THE PRESIDENCY OF ABRAHAM LINCOLN is the latest in a series of scholarly books on American presidents published by the University Press of Kansas. It fulfills the objective of the series by offering a thorough exploration of the conflicts, issues, and challenges faced by Lincoln while in office. Further, it is sufficiently detailed to demonstrate the relationship between numerous subordinate concerns and Lincoln’s two overriding challenges: preserving the Union and ending slavery.

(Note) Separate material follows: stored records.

Definition run_life_op (op : life_op) : cmd (world A) life_result :=
  match op with
  | New x => r ← sxe_new inet_addr (x_ip x) (x_port x) (x_connected x) (x_read x) (x_close x) (x_stream x) (x_path x); mret (Opened r)
  | Close i => r ← sxe_close (Z.of_nat i); mret (Closed r)
  end.
Fixpoint run_life (ops : list life_op) : cmd (world A) (list life_result) :=
  match ops with [] => mret [] | op :: ops => r ← run_life_op op; rs ← run_life ops; mret (r :: rs) end.

(** The address of a local endpoint. *)
Definition local_of (x : endpoint) : sockaddr_in :=
  match x_path x with
  | Some _ => zero_addr
  | None => mk_addr AF_INET (htons (x_port x)) (if bool_decide (x_ip x = INADDR_ANY_text) then INADDR_ANY else inet_addr (x_ip x))
  end.

(** An SXE that is open for [x]. *)
Record made_for (x : endpoint) (s : SXE) : Prop := {
  mf_local : s_local_addr s = local_of x;
  mf_path : s_path s = x_path x;
  mf_close : s_in_event_close s = x_close x;
  mf_connected : s_in_event_connected s = x_connected x;
  mf_read : s_in_event_read s = x_read x;
  mf_stream : has_flag s SXE_FLAG_IS_STREAM = x_stream x
}.

(** The pool's queue of free elements is the allocator's, and every other element is open. *)
Record life w (sl : slots) : Prop := {
  lf_pool : exists p, o_pools (w_objs w) !! g_array (w_globals w) = Some p /\ pool_wf (sp_abs p) /\
    length (queues (sp_abs p)) = 3%nat /\ queue_of (sp_abs p) 0 = free sl /\
    Z.of_nat (length (stamps (sp_abs p))) = g_array_total (w_globals w);
  lf_array : g_array (w_globals w) <> NULL;
  lf_total : g_array_total (w_globals w) <= SXE_POOL_NO_INDEX;
  lf_at i : Z.of_nat i < g_array_total (w_globals w) -> exists s, w_sxes w !! Z.of_nat i = Some s /\
    ((i ∈ known sl) -> s_id s = Z.of_nat i) /\
    match opened sl !! i with
    | Some x => (i ∉ free sl) /\ (i ∈ known sl) /\ made_for x s
    | None => (i ∈ free sl) /\ (i ∈ known sl -> s_socket s = SXE_SOCKET_INVALID)
    end;
  lf_known i : (i ∈ known sl) -> Z.of_nat i < g_array_total (w_globals w)
}.

(** ** Making *)

Definition local_run (x : endpoint) : cmd (world A) sockaddr_in :=
  match x_path x with
  | Some p => lift (assert1 (zlen p <? PIPE_PATH_MAX));; mret zero_addr
  | None => mret (mk_addr AF_INET (htons (x_port x)) (if bool_decide (x_ip x = INADDR_ANY_text) then INADDR_ANY else inet_addr (x_ip x)))
  end.

Lemma local_ret x w : match x_path x with Some p => zlen p < PIPE_PATH_MAX | None => True end -> local_run x w = Ret (local_of x, w).
Proof.
  unfold local_run, local_of. destruct (x_path x) as [p|]; intros Hp; [|done].
  by erewrite cmd_bind_ret by (apply assert1_ret; lia).
Qed.

(** The SXE that sxe_new_internal makes of what is in the memory. *)
Definition fresh (x : endpoint) (i : nat) (s : SXE) : SXE :=
  set_s_local_addr (local_of x) (set_s_in_consumed 0 (set_s_in_total 0 (set_s_next_socket SXE_SOCKET_INVALID
    (set_s_socket SXE_SOCKET_INVALID (set_s_socket_as_fd (-1) (set_s_deferred_event None
    (set_s_in_event_close (x_close x) (set_s_in_event_read (x_read x) (set_s_in_event_connected (x_connected x)
    (set_s_flags (if x_stream x then SXE_FLAG_IS_STREAM else 0) (set_s_path (x_path x) (set_s_id (Z.of_nat i) s)))))))))))).

Lemma fresh_made x i s : made_for x (fresh x i s).
Proof. split; try done. unfold fresh, has_flag. simpl. by destruct (x_stream x). Qed.

Lemma new_none w sl x :
  life w sl -> free sl = [] -> match x_path x with Some p => zlen p < PIPE_PATH_MAX | None => True end ->
  run_life_op (New x) w = Ret (Opened None, w).
Proof.
  intros L Hf Hp. destruct (lf_pool _ _ L) as (p & Ep & Wp & Lp & Q & _). unfold run_life_op, sxe_new.
  fold (local_run x). rewrite (cmd_bind_ret _ _ w None w); [done|]. step_by (local_ret x w Hp).
  unfold sxe_new_internal. step_by (global_ret g_array w).
  erewrite cmd_bind_ret by (apply on_objs_ret; apply (pool_set_oldest_none _ _ _ Ep 0 1); [by rewrite Q|lia..]).
  by rewrite with_objs_same.
Qed.

Lemma new_some w sl x i q s :
  life w sl -> free sl = i :: q -> match x_path x with Some p => zlen p < PIPE_PATH_MAX | None => True end ->
  w_sxes w !! Z.of_nat i = Some s -> Z.of_nat i < SXE_POOL_NO_INDEX ->
  exists p, o_pools (w_objs w) !! g_array (w_globals w) = Some p /\
  run_life_op (New x) w = Ret (Opened (Some (Z.of_nat i)),
    put (Z.of_nat i) (fresh x i s) (with_objs (with_pool (g_array (w_globals w)) (spec_move i 0 1 p) (w_objs w)) w)).
Proof.
  intros L Hf Hp E Hn. destruct (lf_pool _ _ L) as (p & Ep & Wp & Lp & Q & _). exists p. split; [done|].
  unfold run_life_op, sxe_new. fold (local_run x). unfold mbind at 1, cmd_bind at 1. step_by (local_ret x w Hp).
  unfold sxe_new_internal. step_by (global_ret g_array w).
  erewrite cmd_bind_ret by (apply on_objs_ret; apply (pool_set_oldest_ret _ _ _ Ep i q 0 1); [by rewrite Q|lia]).
  rewrite (proj2 (Z.eqb_neq _ SXE_POOL_NO_INDEX)) by lia.
  erewrite cmd_bind_ret by (apply upd_sxe_ret; exact E). done.
Qed.

Lemma life_new w sl x i q s p :
  life w sl -> free sl = i :: q -> w_sxes w !! Z.of_nat i = Some s ->
  o_pools (w_objs w) !! g_array (w_globals w) = Some p ->
  life (put (Z.of_nat i) (fresh x i s) (with_objs (with_pool (g_array (w_globals w)) (spec_move i 0 1 p) (w_objs w)) w))
    (life_spec sl (New x)).2.
Proof.
  intros L Hf E Ep. pose proof L as [(p' & Ep' & Wp & Lp & Q & St) La Lt At Kn]. assert (p' = p) as -> by congruence.
  assert (Hi : i ∈ queue_of (sp_abs p) 0) by (rewrite Q, Hf; apply list_elem_of_here).
  pose proof (queue_of_bound _ Wp _ _ Hi) as Hb. pose proof (queue_of_nodup _ Wp 0) as ND. rewrite Q, Hf in ND.
  apply NoDup_cons in ND as [Hq ND]. cbn [life_spec]. rewrite Hf. cbn [snd].
  split; cbn [with_objs put with_sxes w_globals w_objs free known opened]; try done.
  - exists (spec_move i 0 1 p). split; [apply lookup_insert_eq|]. rewrite spec_move_abs.
    split; [apply move_wf; [done|done|lia]|]. rewrite move_length, move_stamps. split; [done|]. split; [|done].
    rewrite moved_queue by (done || lia). simpl. rewrite Q, Hf, filter_cons_False by auto.
    apply filter_all. intros j Hj ->. done.
  - intros j Hj. simpl. destruct (decide (j = i)) as [->|Hne].
    + exists (fresh x i s). rewrite !lookup_insert_eq. split; [done|]. split; [done|]. split; [done|].
      split; [set_solver|apply fresh_made].
    + rewrite !lookup_insert_ne by lia. destruct (At j Hj) as (t & Et & Kt & Ot). exists t. split; [done|].
      split; [set_solver|]. rewrite Hf in Ot. destruct (opened sl !! j); set_solver.
  - intros j [->%elem_of_singleton|Hj]%elem_of_union; [lia|auto].
Qed.

Lemma new_run w sl x :
  life w sl -> match x_path x with Some p => zlen p < PIPE_PATH_MAX | None => True end ->
  exists w', run_life_op (New x) w = Ret ((life_spec sl (New x)).1, w') /\ life w' (life_spec sl (New x)).2 /\ w_trace w' = w_trace w.
Proof.
  intros L Hp. destruct (free sl) as [|i q] eqn:Hf.
  - exists w. rewrite (new_none w sl x L Hf Hp). cbn [life_spec]. by rewrite Hf.
  - pose proof L as [(p & Ep & Wp & _ & Q & St) _ Lt At _].
    assert (Hb : Z.of_nat i < g_array_total (w_globals w)).
    { rewrite <-St. apply inj_lt, (queue_of_bound _ Wp i 0). rewrite Q, Hf. apply list_elem_of_here. }
    destruct (At i Hb) as (s & E & _). destruct (new_some w sl x i q s L Hf Hp E) as (p' & Ep' & R); [lia|].
    eexists. rewrite R. split; [cbn [life_spec]; by rewrite Hf|]. split; [|done]. by eapply life_new.
Qed.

Although the work is not primarily biographical, it admirably clarifies Lincoln’s role as national leader. Unable to prevent the Civil War, the president found himself driven by the logic of military necessity. Paludan shows that with limited ability to control events, Lincoln effectively controlled the pace of events. Inevitably, he faced urgent objections and even hostility from friends and foes who wanted a slower or faster pace of Emancipation or military affairs. The book chronicles Lincoln’s efforts to satisfy the Congress and the shapers of public opinion, to manage a large and diverse group of military commanders, to preserve unity within his often divided cabinet, to clarify his broad policies, and to fulfill the logistical demands of war. Lincoln’s delays, balancing acts, changes of course, and compromises, though they dismayed some, contributed to his ultimate success.
Paludan’s scholarly history is highly specific and richly documented to benefit professional historians, yet simultaneously its comprehensive nature and pellucid, elegant style commend it to the general reader.